Christine is about to turn 30, and she lives with her mother Peg (J. Smith-Cameron). They don't talk too much. Christine resents her mother's hippie lifestyle, and Peg will only speak in hushed tones about a mental-health incident in Boston that brought her daughter to live with her.
Christine is single and, we learn later, still a virgin. She has eyes for George (Michael C. Hall), the star anchor of the network, and even though he seems interested, too, Christine distances herself from him whenever he expresses it.
She also has been having intense stomach pain that comes and goes. She insists to herself and others that it's just stress, but her doctor diagnoses her with an ovarian cyst. He can remove the ovary, but it will make it difficult to have children. She does, indeed, want that. She even volunteers at a home for kids with special needs, where she performs puppet shows with lessons that gradually become less and less optimistic.
There are some obvious challenges and setbacks here, and one can see how no one quite saw any signs of depression or suicidal thoughts, because Hall plays Christine as a professional and perfectionist in public. In private, there's another side, although Hall, wisely, doesn't distance that part of the character from the public side. She avoids the clichés and any kind of foreshadowing in her performance. Her Christine isn't a hackneyed "woman on the edge." She is simply a woman trying to do her job to the best of her ability, fighting against professional methods that she disdains, and struggling with feelings of self-doubt and insecurity in the face of an uncertain romantic life and difficult medical news.

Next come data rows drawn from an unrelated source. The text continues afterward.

(** The call on an id that is usable and not cached, spelled out. *)
Lemma ensureBoardDataLoaded_fetch
    (resp : Response BoardDataJson) (id : string) (st : State) :
  isCloudEnabled st = true → id ≠ "" → entry id st = None →
  ensureBoardDataLoaded resp (Some id) st =
    match error resp with
    | Some e =>
        let st1 := emit (SelectBoardData id) st in
        let st2 := if String.eqb (code e) "PGRST116" then st1
                   else emit (Warn "Supabase board_data:") st1 in
        (Return tt,
         assign id (newDefaultRow (heap st)).1
           (set_heap (newDefaultRow (heap st)).2 st2))
    | None =>
        match data resp with
        | None => (Throw "TypeError: data is null", emit (SelectBoardData id) st)
        | Some d =>
            (Return tt,
             assign id (fetchedRow d (heap st)).1
               (set_heap (fetchedRow d (heap st)).2
                  (emit (SelectBoardData id) st)))
        end
    end.
Proof.
  intros Hen Hid Hc. unfold ensureBoardDataLoaded.
  rewrite Hen, (given_Some _ Hid). cbn [negb orb key]. rewrite Hc.
  js_unfold. destruct (error resp) as [e|].
  - by destruct (String.eqb (code e) "PGRST116").
  - destruct (data resp) as [d|]; [|done]. simpl.
    by destruct (fetchedRow d (heap st)).
Qed.

(** A call that returns leaves the id cached whenever it was usable, and
    adds at most one select to the log. *)
Lemma ensureBoardDataLoaded_post
    (resp : Response BoardDataJson) (projectId : option string) (st st' : State) :
  ensureBoardDataLoaded resp projectId st = (Return tt, st') →
  isCloudEnabled st' = isCloudEnabled st
  ∧ (isCloudEnabled st = true → given projectId = true →
       is_Some (entry (key projectId) st'))
  ∧ fetches (log st') ≤ S (fetches (log st)).
Proof.
  intros Hrun.
  destruct (isCloudEnabled st) eqn:Hen; cycle 1.
  { rewrite ensureBoardDataLoaded_skip in Hrun by auto.
    simplify_eq. rewrite Hen. repeat split; [done | lia]. }
  destruct (given projectId) eqn:Hg; cycle 1.
  { rewrite ensureBoardDataLoaded_skip in Hrun by auto.
    simplify_eq. repeat split; [done.. | lia]. }
  destruct (given_true _ Hg) as (id & -> & Hid). simpl.
  destruct (entry id st) as [row|] eqn:Hc.
  { rewrite ensureBoardDataLoaded_skip in Hrun by (simpl; rewrite Hc; eauto).
    simplify_eq. rewrite Hc. repeat split; [done | eauto | lia]. }
  rewrite ensureBoardDataLoaded_fetch in Hrun by done.
  unfold fetches.
  destruct (error resp) as [e|].
  - destruct (String.eqb (code e) "PGRST116"); simpl in Hrun; simplify_eq;
      rewrite entry_assign; (split; [exact Hen|]);
      (split; [eauto|]); simpl; rewrite ?List.filter_app, ?length_app;
      simpl; lia.
  - destruct (data resp) as [d|]; [|done]. simplify_eq.
    rewrite entry_assign. split; [exact Hen|]. split; [eauto|]. simpl.
    rewrite List.filter_app, length_app. simpl. lia.
Qed.

(** After a call that returned, another call finds nothing to do. *)
Lemma ensureBoardDataLoaded_again
    (resp resp' : Response BoardDataJson) (projectId : option string)
    (st st1 : State) :
  ensureBoardDataLoaded resp projectId st = (Return tt, st1) →
  ensureBoardDataLoaded resp' projectId st1 = (Return tt, st1).
Proof.
  intros Hrun.
  destruct (ensureBoardDataLoaded_post _ _ _ _ Hrun) as (Hen & Hc & _).
  apply ensureBoardDataLoaded_skip.
  destruct (isCloudEnabled st1) eqn:Hen1; [|auto].
  destruct (given projectId) eqn:Hg; [|auto].
  right. right. apply Hc; congruence.
Qed.

(** C6. A call of [ensureBoardDataLoaded] on an id whose document is
    cached (or, more generally, for which [boardDataCache[id]] is found)
    returns the state it was given: nothing is fetched, the document is
    as it was. After a call that returned, a second call on
    the same id is such a no-op whatever the backend would answer, so the
    two together add at most one select on [board_data] to the log. *)
Theorem ensureBoardDataLoaded_idempotent
    (resp resp' : Response BoardDataJson) (projectId : option string) (st : State) :
  (is_Some (entry (key projectId) st) →
     ensureBoardDataLoaded resp projectId st = (Return tt, st))
  ∧ (∀ st1, ensureBoardDataLoaded resp projectId st = (Return tt, st1) →
       ensureBoardDataLoaded resp' projectId st1 = (Return tt, st1)
       ∧ fetches (log st1) ≤ S (fetches (log st))).
Proof.
  split.
  - intros Hc. apply ensureBoardDataLoaded_skip. auto.
  - intros st1 Hrun. split; [by eapply ensureBoardDataLoaded_again|].
    by destruct (ensureBoardDataLoaded_post _ _ _ _ Hrun) as (_ & _ & Hn).
Qed.

Lemma ensureBoardDataLoaded_idempotent_witness :
  let st1 := (ensureBoardDataLoaded (failed "PGRST116") (Some "X") online).2 in
  ensureBoardDataLoaded (failed "500") (Some "X") st1 = (Return tt, st1)
  ∧ fetches (log st1) ≤ S (fetches (log online)).
Proof.
  apply (ensureBoardDataLoaded_idempotent (failed "PGRST116") (failed "500")
           (Some "X") online).
  reflexivity.
Defined.

(** *** Deleting a board *)




(** *** Signing out *)




(** *** Creating a board *)

(** C5. [createBoard] returns [null] and leaves the state alone when no
    client is configured. It returns [null] when [getSession()] yields no
    session, with both caches as they were. When the insert into [boards]
    comes back with an error or without a row it returns [null] with both
    caches and the heap as they were, and all it has done is ask for the
    session, send that one insert and print a warning: no insert into
    [board_data] is sent. *)
Theorem createBoard_failures
    (name : string) (session : option Session) (ins : Response string)
    (now : Z) (st : State) :
  (isCloudEnabled st = false →
     createBoard name session ins now st = (Return None, st))
  ∧ (session = None →
       ∃ st', createBoard name session ins now st = (Return None, st')
         ∧ projectsListCache st' = projectsListCache st
         ∧ boardDataCache st' = boardDataCache st
         ∧ heap st' = heap st)
  ∧ (∀ s, isCloudEnabled st = true → session = Some s →
       is_Some (error ins) ∨ data ins = None →
       ∃ st', createBoard name session ins now st = (Return None, st')
         ∧ projectsListCache st' = projectsListCache st
         ∧ boardDataCache st' = boardDataCache st
         ∧ heap st' = heap st
         ∧ log st' = log st ++
             [AuthGetSession; InsertBoard (user_id s) (titled name);
              Warn "Supabase create board:"]).
Proof.
  unfold createBoard. split; [by intros ->|]. split.
  - intros ->. destruct (isCloudEnabled st); js_unfold; eauto.
  - intros s -> -> Hfail. js_unfold.
    destruct (error ins) as [e|], (data ins) as [b|]; simpl;
      try (eexists; split; [reflexivity|]; simpl; by rewrite <- !app_assoc).
    destruct Hfail as [[? ?]|?]; done.
Qed.

Lemma createBoard_failures_witness :
  ∃ st', createBoard "Launch Plan" (Some alice) (failed "23505") 0 online
           = (Return None, st')
    ∧ projectsListCache st' = [] ∧ boardDataCache st' = ∅
    ∧ log st' = [AuthGetSession; InsertBoard "alice" "Launch Plan";
                 Warn "Supabase create board:"].
Proof.
  destruct (createBoard_failures "Launch Plan" (Some alice) (failed "23505") 0 online)
    as (_ & _ & H).
  destruct (H alice eq_refl eq_refl (or_introl (ex_intro _ _ eq_refl)))
    as (st' & Hrun & Hl & Hb & _ & Hlog).
  exists st'. split; [exact Hrun|]. split; [exact Hl|]. split; [exact Hb|].
  exact Hlog.
Defined.

(** *** Auth events that carry a session *)

(** C4, as the code has it. On an "INITIAL_SESSION", "SIGNED_IN" or
    "TOKEN_REFRESHED" event that carries a session, with a client
    configured and a callback registered, the listener runs
    [ensureBoardsListLoaded] to its end and only then calls the callback,
    once, with the event's session. If [getSession()] yields an identity
    and the select on [boards] succeeds, the callback finds the list cache
    replaced by the rows the backend sent for that identity. If the select
    fails, or [getSession()] yields nothing, the list cache is what it was
    before the event, and the callback is called all the same. *)
Theorem signed_in_event_reloads_first
    (event : string) (s : Session) (current : option Session)
    (resp : Response (list BoardsRow)) (st : State) (cb : Callback) :
  event ∈ ["INITIAL_SESSION"; "SIGNED_IN"; "TOKEN_REFRESHED"] →
  isCloudEnabled st = true → authCallback st = Some cb →
  ∃ st', onAuthStateChange event (Some s) current resp st = (Return tt, st')
    ∧ boardDataCache st' = boardDataCache st
    ∧ match current with
      | None =>
          projectsListCache st' = projectsListCache st
          ∧ log st' = log st ++
              [AuthGetSession;
               Notify cb (Some s) (projectsListCache st) (boardDataCache st)]
      | Some c =>
          match error resp with
          | None =>
              projectsListCache st' = map toSummary (default [] (data resp))
              ∧ log st' = log st ++
                  [AuthGetSession; SelectBoards (user_id c);
                   Notify cb (Some s) (map toSummary (default [] (data resp)))
                     (boardDataCache st)]
          | Some _ =>
              projectsListCache st' = projectsListCache st
              ∧ log st' = log st ++
                  [AuthGetSession; SelectBoards (user_id c);
                   Warn "Supabase boards list:";
                   Notify cb (Some s) (projectsListCache st) (boardDataCache st)]
          end
      end.
Proof.
  intros Hev Hen Hcb.
  assert (String.eqb event "INITIAL_SESSION" || String.eqb event "SIGNED_IN"
            || String.eqb event "TOKEN_REFRESHED" = true) as Hsel.
  { rewrite !elem_of_cons in Hev.
    destruct Hev as [-> | [-> | [-> | Hev]]]; [done.. | by inversion Hev]. }
  unfold onAuthStateChange, ensureBoardsListLoaded. rewrite Hsel.
  unfold bind at 1. rewrite Hen. js_unfold. unfold notify.
  destruct current as [c|]; simpl.
  - destruct (error resp) as [e|]; simpl; rewrite Hcb;
      (eexists; split; [reflexivity|]); simpl; by rewrite <- !app_assoc.
  - rewrite Hcb. eexists. split; [reflexivity|]. simpl.
    by rewrite <- !app_assoc.
Qed.

Lemma signed_in_event_reloads_first_witness :
  ∃ st', onAuthStateChange "SIGNED_IN" (Some bob) (Some bob)
           (ok [{| row_id := "b2"; row_name := ""; row_created_at := 2000 |}])
           withAliceList = (Return tt, st')
    ∧ last (log st')
        = Some (Notify 0 (Some bob) [Summary.make "b2" "Untitled project" 2000] ∅).
Proof.
  destruct (signed_in_event_reloads_first "SIGNED_IN" bob (Some bob)
              (ok [{| row_id := "b2"; row_name := ""; row_created_at := 2000 |}])
              withAliceList 0)
    as (st' & Hrun & _ & _ & Hlog).
  - rewrite !elem_of_cons. right. left. reflexivity.
  - reflexivity.
  - reflexivity.
  - exists st'. split; [exact Hrun|]. rewrite Hlog. reflexivity.
Defined.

On the surface, she is, as far as we can tell, as "normal" as any of us, because she feels the need to hide what's actually happening to her—to protect her career from sexist accusations of being too "emotional," to prevent her mother from worrying too much, to keep the few friendships she does have. There's no single breaking point for the eponymous character of Christine. It's a series of them over time, even before what we see here. The final moments of the film leave the surviving characters to wonder if they could have known and—a more troubling thought—if they tried hard enough to understand before it was too late.